18 October 2023

My First Century


 


 Monday was the publication date for Happiness is a Warm Gun: Crime Stories Inspired by Songs of the Beatles.  My story is the lead-off, because "I Saw Her Standing There" appeared on the Fab Four's first album.

I am particularly delighted by this publication because it marks my one hundredth published story.  This seems like an excellent opportunity to crunch some numbers and look at my oeuvre, so to speak.

So let's get crunching.

 

 

As you will see here the majority of my publications have been in print magazines.  Of course, "print magazine" is a phrase that would have been completely unnecessary when I first got published, like "conventional produce" or "analog clock."




And now I feel like I am designing an annual report for a very small niche corporation.  

I was surprised to find that fully one quarter of my stories fall into the amateur sleuth category, largely because of my character Shanks.

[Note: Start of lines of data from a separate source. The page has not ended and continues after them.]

(** * nnrecommend: the factorization-machine scoring model and its glue

    A shallow embedding of [nnrecommend/fmachine.py] and of the serving
    command [nnrecommend/cli/recommend.py].

    Tensor elements are exact rationals ([Qc], canonical fractions with
    Leibniz equality); tensors carry their size next to their data, as a
    torch tensor does.  Index tensors hold integers ([Z]). *)

From Stdlib Require Import String.
From Stdlib Require Import List ZArith QArith Qcanon Lia Lqa Permutation Bool.
From Stdlib Require Import SpecFloat Qabs.
Import ListNotations.


(** ** Exceptions and fallible results *)

Inductive exn : Type :=
| IndexError
| AttributeError
| UnsupportedOperation
| NotFoundError
| OtherError (msg : string).

Inductive result (A : Type) : Type :=
| Ok (a : A)
| Raise (e : exn).

Arguments Ok {A} a.
Arguments Raise {A} e.

Definition bind {A B : Type} (r : result A) (k : A -> result B) : result B :=
  match r with
  | Ok a => k a
  | Raise e => Raise e
  end.

Declare Scope result_scope.
Delimit Scope result_scope with result.
Notation "'do' x <- r ; k" := (bind r (fun x => k))
  (at level 10, x name, r at level 100, k at level 200) : result_scope.

(** [mapM f l]: run [f] on every element, left to right, stopping at the
    first exception. *)
Fixpoint mapM {A B : Type} (f : A -> result B) (l : list A) : result (list B) :=
  match l with
  | [] => Ok []
  | a :: l' =>
      match f a with
      | Raise e => Raise e
      | Ok b =>
          match mapM f l' with
          | Raise e => Raise e
          | Ok bs => Ok (b :: bs)
          end
      end
  end.

(** ** Tensors *)

Module Tensor.

Local Open Scope Qc_scope.

(** The constant [0.5]. *)
Definition half : Qc := Q2Qc (1 # 2).

Definition qsum (l : list Qc) : Qc := fold_right Qcplus 0 l.

(** Elementwise combination of two lists of the same length. *)
Fixpoint map2 {A B C : Type} (f : A -> B -> C) (l : list A) (m : list B) : list C :=
  match l, m with
  | a :: l', b :: m' => f a b :: map2 f l' m'
  | _, _ => []
  end.

(** A float tensor of size [(rows2, cols2)]. *)
Record Tensor2 : Type := mkT2 {
  rows2 : nat;
  cols2 : nat;
  data2 : list (list Qc)
}.

(** A float tensor of size [(dim0, dim1, dim2)]. *)
Record Tensor3 : Type := mkT3 {
  dim0 : nat;
  dim1 : nat;
  dim2 : nat;
  data3 : list (list (list Qc))
}.

(** A long tensor of size [(lrows, lcols)]. *)
Record LongTensor2 : Type := mkL2 {
  lrows : nat;
  lcols : nat;
  ldata : list (list Z)
}.

Definition size2 (t : Tensor2) : nat * nat := (rows2 t, cols2 t).

Definition wf2 (t : Tensor2) : Prop :=
  length (data2 t) = rows2 t /\
  Forall (fun r => length r = cols2 t) (data2 t).

Definition wf3 (t : Tensor3) : Prop :=
  length (data3 t) = dim0 t /\
  Forall (fun ex => length ex = dim1 t /\
                    Forall (fun v => length v = dim2 t) ex) (data3 t).

Definition wfL2 (t : LongTensor2) : Prop :=
  length (ldata t) = lrows t /\
  Forall (fun r => length r = lcols t) (ldata t).

(** [torch.sum(x, dim=1)] on a 3-d tensor:
    [out[b][k] = sum_f x[b][f][k]]. *)
Definition sum3_dim1 (x : Tensor3) : Tensor2 :=
  mkT2 (dim0 x) (dim2 x)
    (map (fun ex =>
            map (fun k => qsum (map (fun v => nth k v 0) ex)) (seq 0 (dim2 x)))
         (data3 x)).

(** [torch.sum(x, dim=1, keepdim=True)] on a 2-d tensor. *)
Definition sum2_dim1_keepdim (x : Tensor2) : Tensor2 :=
  mkT2 (rows2 x) 1 (map (fun r => [qsum r]) (data2 x)).

(** [x ** 2], elementwise. *)
Definition sq (a : Qc) : Qc := a * a.

Definition pow2_2 (x : Tensor2) : Tensor2 :=
  mkT2 (rows2 x) (cols2 x) (map (map sq) (data2 x)).

Definition pow2_3 (x : Tensor3) : Tensor3 :=
  mkT3 (dim0 x) (dim1 x) (dim2 x) (map (map (map sq)) (data3 x)).

(** [a - b] and [a + b] for two tensors of the same size. *)
Definition sub2 (a b : Tensor2) : Tensor2 :=
  mkT2 (rows2 a) (cols2 a) (map2 (map2 Qcminus) (data2 a) (data2 b)).

Definition add2 (a b : Tensor2) : Tensor2 :=
  mkT2 (rows2 a) (cols2 a) (map2 (map2 Qcplus) (data2 a) (data2 b)).

(** [c * x] for a scalar [c]. *)
Definition scale2 (c : Qc) (x : Tensor2) : Tensor2 :=
  mkT2 (rows2 x) (cols2 x) (map (map (Qcmult c)) (data2 x)).

(** [x + bias] where [bias] has size [(cols2 x,)]: broadcast over rows. *)
Definition add_bias (x : Tensor2) (bias : list Qc) : Tensor2 :=
  mkT2 (rows2 x) (cols2 x) (map (fun r => map2 Qcplus r bias) (data2 x)).

(** [x.transpose(0, 1)]. *)
Definition transpose (x : Tensor2) : Tensor2 :=
  mkT2 (cols2 x) (rows2 x)
    (map (fun j => map (fun r => nth j r 0) (data2 x)) (seq 0 (cols2 x))).

(** [x.squeeze(1)] on a tensor whose second axis has size one. *)
Definition squeeze1 (x : Tensor2) : list Qc := map (fun r => hd 0 r) (data2 x).

(** [x[:, p, :]]: the fields of every example reordered by [p]. *)
Definition permute_fields (p : list nat) (x : Tensor3) : Tensor3 :=
  mkT3 (dim0 x) (length p) (dim2 x)
    (map (fun ex => map (fun i => nth i ex []) p) (data3 x)).

End Tensor.

Import Tensor.

(** ** [FactorizationMachineOperation] *)

Record FactorizationMachineOperation : Type := mkFMOp {
  reduce_sum : bool
}.

Definition fm_forward (self : FactorizationMachineOperation) (x : Tensor3) : Tensor2 :=
  let square_of_sum := pow2_2 (sum3_dim1 x) in
  let sum_of_square := sum3_dim1 (pow2_3 x) in
  let ix := sub2 square_of_sum sum_of_square in
  let ix := if reduce_sum self then sum2_dim1_keepdim ix else ix in
  scale2 half ix.

(** The row of [ix] for one example [ex] before [reduce_sum]: entry [k] is
    the square of the sum of the fields' [k]-th coordinates minus the sum
    of their squares. *)
Definition ix_row (d : nat) (ex : list (list Qc)) : list Qc :=
  map (fun k => (sq (qsum (map (fun v => nth k v (Q2Qc 0)) ex))
                 - qsum (map (fun v => sq (nth k v (Q2Qc 0))) ex))%Qc)
      (seq 0 d).

(** The brute-force reading of the interaction term: the sum, over all
    unordered pairs of fields [f < g], of the dot product [v_f . v_g]. *)
Module BruteForce.

Local Open Scope Qc_scope.

Fixpoint dot (u v : list Qc) : Qc :=
  match u, v with
  | a :: u', b :: v' => a * b + dot u' v'
  | _, _ => 0
  end.

Fixpoint pairwise_sum (vs : list (list Qc)) : Qc :=
  match vs with
  | [] => 0
  | v :: rest => qsum (map (dot v) rest) + pairwise_sum rest
  end.

End BruteForce.

(** ** [torch.nn.Embedding] *)

(** [tabulate2 n d init]: the [(n, d)] tensor whose entry [(i, j)] is
    [init i j]; the initial values of a parameter are drawn at random by
    torch and enter the model as the function [init]. *)
Definition tabulate2 (n d : nat) (init : nat -> nat -> Qc) : Tensor2 :=
  mkT2 n d (map (fun i => map (init i) (seq 0 d)) (seq 0 n)).

Module Embedding.

(** The table has size [(num_embeddings, embedding_dim)]. *)
Record t : Type := mk {
  weight : Tensor2
}.

Definition num_embeddings (self : t) : nat := rows2 (weight self).
Definition embedding_dim (self : t) : nat := cols2 (weight self).

(** [torch.nn.Embedding(num_embeddings, embedding_dim)]. *)
Definition init (n d : nat) (values : nat -> nat -> Qc) : t :=
  mk (tabulate2 n d values).

(** One looked-up row; an id outside [0, num_embeddings) raises. *)
Definition row (self : t) (i : Z) : result (list Qc) :=
  if ((0 <=? i) && (i <? Z.of_nat (num_embeddings self)))%Z
  then Ok (nth (Z.to_nat i) (data2 (weight self)) [])
  else Raise IndexError.

Definition forward (self : t) (x : LongTensor2) : result Tensor3 :=
  (do d <- mapM (mapM (row self)) (ldata x);
   Ok (mkT3 (lrows x) (lcols x) (embedding_dim self) d))%result.

End Embedding.

(** ** [LinearFeatures] *)

Module LinearFeatures.

Record t : Type := mk {
  fc : Embedding.t;
  bias : list Qc
}.

(** [LinearFeatures(field_dim, output_dim)]; the bias starts at zero. *)
Definition init (field_dim output_dim : nat) (values : nat -> nat -> Qc) : t :=
  mk (Embedding.init field_dim output_dim values) (repeat (Q2Qc 0) output_dim).

Definition forward (self : t) (x : LongTensor2) : result Tensor2 :=
  (do e <- Embedding.forward (fc self) x;
   Ok (add_bias (sum3_dim1 e) (bias self)))%result.

End LinearFeatures.

(** ** Sparse matrices and sparse tensors *)

Module Sparse.

Local Open Scope Qc_scope.

(** A scipy sparse matrix in coordinate format: entry [k] is
    [data[k]] at [(row[k], col[k])]; entries at the same coordinates
    add up. *)
Record spmatrix : Type := mkSp {
  shape : nat * nat;
  row : list nat;
  col : list nat;
  data : list Qc
}.

(** [matrix.tocoo()]: the matrices of this model are in coordinate
    format already. *)
Definition tocoo (m : spmatrix) : spmatrix := m.

(** [sp.identity(n)]. *)
Definition identity (n : nat) : spmatrix :=
  mkSp (n, n) (seq 0 n) (seq 0 n) (repeat 1 n).

(** A graph's edge list: [2 x num_edges] indices. *)
Definition EdgeIndex : Type := (list nat * list nat)%type.

(** A torch sparse COO tensor. *)
Record SparseTensor : Type := mkSt {
  indices : EdgeIndex;
  values : list Qc;
  size : nat * nat
}.

(** [torch.sparse_coo_tensor(indices, values, shape)]. *)
Definition sparse_coo_tensor (ix : EdgeIndex) (v : list Qc) (sh : nat * nat)
  : SparseTensor := mkSt ix v sh.

Definition entries (ix : EdgeIndex) (v : list Qc) : list (nat * nat * Qc) :=
  combine (combine (fst ix) (snd ix)) v.

(** The value of entry [(i, j)]: the sum of what is stored there. *)
Definition get (es : list (nat * nat * Qc)) (i j : nat) : Qc :=
  qsum (map (fun e => if ((fst (fst e) =? i) && (snd (fst e) =? j))%nat
                      then snd e else 0) es).

Definition sp_get (m : spmatrix) : nat -> nat -> Qc :=
  get (entries (row m, col m) (data m)).

Definition st_get (t : SparseTensor) : nat -> nat -> Qc :=
  get (entries (indices t) (values t)).

(** The dense identity matrix: row [i] is the one-hot indicator of
    [i]. *)
Definition eye (n : nat) : Tensor2 :=
  tabulate2 n n (fun i j => if (i =? j)%nat then 1 else 0).

(** [tensor.to_dense()]. *)
Definition to_dense (t : SparseTensor) : Tensor2 :=
  tabulate2 (fst (size t)) (snd (size t)) (st_get t).

(** Row-major order on coordinates. *)
Definition coord_ltb (a b : nat * nat) : bool :=
  ((fst a <? fst b) || ((fst a =? fst b) && (snd a <? snd b)))%nat.

Definition coord_eqb (a b : nat * nat) : bool :=
  ((fst a =? fst b) && (snd a =? snd b))%nat.

Fixpoint insert_entry (e : nat * nat * Qc) (l : list (nat * nat * Qc))
  : list (nat * nat * Qc) :=
  match l with
  | [] => [e]
  | e' :: l' =>
      if coord_eqb (fst e) (fst e') then (fst e', snd e' + snd e) :: l'
      else if coord_ltb (fst e) (fst e') then e :: l
      else e' :: insert_entry e l'
  end.

(** [tensor.coalesce()]: coordinates sorted in row-major order, the
    values of repeated coordinates summed. *)
Definition coalesce (t : SparseTensor) : SparseTensor :=
  let es := fold_left (fun acc e => insert_entry e acc)
              (entries (indices t) (values t)) [] in
  mkSt (map (fun e => fst (fst e)) es, map (fun e => snd (fst e)) es)
       (map snd es) (size t).

(** [torch_geometric.utils.num_nodes.maybe_num_nodes]: one more than
    the largest index that occurs, when no count is given. *)
Definition maybe_num_nodes (edge_index : EdgeIndex) (num_nodes : option nat) : nat :=
  match num_nodes with
  | Some n => n
  | None =>
      match fst edge_index ++ snd edge_index with
      | [] => 0
      | ixs => S (list_max ixs)
      end
  end.

(** [torch_geometric.utils.from_scipy_sparse_matrix]. *)
Definition from_scipy_sparse_matrix (A : spmatrix) : EdgeIndex * list Qc :=
  let A := tocoo A in
  ((row A, col A), data A).

(** [torch_geometric.utils.to_scipy_sparse_matrix]. *)
Definition to_scipy_sparse_matrix
  (edge_index : EdgeIndex) (edge_attr : list Qc) (num_nodes : option nat)
  : spmatrix :=
  let N := maybe_num_nodes edge_index num_nodes in
  mkSp (N, N) (fst edge_index) (snd edge_index) edge_attr.

End Sparse.

Import Sparse.

Definition sparse_scipy_matrix_to_tensor (matrix : spmatrix) : SparseTensor :=
  let matrix := tocoo matrix in
  let indices := (row matrix, col matrix) in
  let values := data matrix in
  let shape := shape matrix in
  sparse_coo_tensor indices values shape.

Definition sparse_tensor_to_scipy_matrix (tensor : SparseTensor) : spmatrix :=
  let tensor := coalesce tensor in
  to_scipy_sparse_matrix (indices tensor) (values tensor) None.

(** ** Layers of torch and torch_geometric

    The layers come from libraries; what the repository reads of them is
    the layout of their parameters, modelled here as the constructors
    build it, and their result, which is left to the class
    [MessagePassing]. *)

Module Linear.

(** [torch.nn.Linear(in_features, out_features, bias=False)]: the weight
    has size [(out_features, in_features)]. *)
Record t : Type := mk {
  in_features : nat;
  out_features : nat;
  weight : Tensor2
}.

Definition init (n_in n_out : nat) (values : nat -> nat -> Qc) : t :=
  mk n_in n_out (tabulate2 n_out n_in values).

End Linear.

Module GCNConv.

(** [GCNConv(in_channels, out_channels)]: the weight has size
    [(in_channels, out_channels)]. *)
Record t : Type := mk {
  training : bool;
  in_channels : nat;
  out_channels : nat;
  weight : Tensor2;
  bias : list Qc
}.

Definition init (n_in n_out : nat) (values : nat -> nat -> Qc) : t :=
  mk true n_in n_out (tabulate2 n_in n_out values) (repeat (Q2Qc 0) n_out).

Definition eval (self : t) : t :=
  mk false (in_channels self) (out_channels self) (weight self) (bias self).

End GCNConv.

Module GATConv.

(** [GATConv(in_channels, out_channels, heads, dropout)]: the outputs
    of the heads are concatenated, so both linear maps go from
    [in_channels] to [heads * out_channels]; [lin_r] is [lin_l]. *)
Record t : Type := mk {
  training : bool;
  in_channels : nat;
  out_channels : nat;
  heads : nat;
  dropout : Qc;
  lin_l : Linear.t;
  lin_r : Linear.t;
  att_l : Tensor2;
  att_r : Tensor2;
  bias : list Qc
}.

Definition init (n_in n_out n_heads : nat) (p : Qc)
  (values att_l_values att_r_values : nat -> nat -> Qc) : t :=
  let lin := Linear.init n_in (n_heads * n_out) values in
  mk true n_in n_out n_heads p lin lin
     (tabulate2 n_heads n_out att_l_values)
     (tabulate2 n_heads n_out att_r_values)
     (repeat (Q2Qc 0) (n_heads * n_out)).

The Other category is consists mostly of stories with so many characters I can't identify one as the protagonist and use her/him to identify the category.


 
Here we get to characters, with Shanks taking the lead.  He is still very much alive (with at least two stories coming out next year).  Unfortunately the next two,  Marty Crow and Uncle Victor, seem to be retired.  

We will probably hear from the other series characters, if the editors are willing.




 
Here are the decades in which my stories are set.  Since 8 of my tales get listed as fantasy/science fiction I was surprised that only one is set in the future.  Some were set in the future when I wrote them, but time has rolled past them.  I guess that makes them Alternative History stories by default.






 
 
And here we have publication dates.  So far the 2010s are in the lead but the 2020s are still young. 




Speaking of the future, as I was a couple of paragraphs ago, what does the future hold for my writing? 

Well, the day after the Beatles book was published the November/December issue of Alfred Hitchcock's Mystery Magazine appeared, featuring "When You Put It That Way." It's my 101st story, so the next century is on its way.  

Let's see how far I get...

13 comments:

  1. Congratulations on hitting the century mark, Rob! I’m delighted to have you reach that milestone in a book of mine. (My own contribution to HAPPINESS is #111 for me — but eleven of those have only been published in Dutch and one only in Afrikaans, so “I Call Your Name” is my #99 in English….)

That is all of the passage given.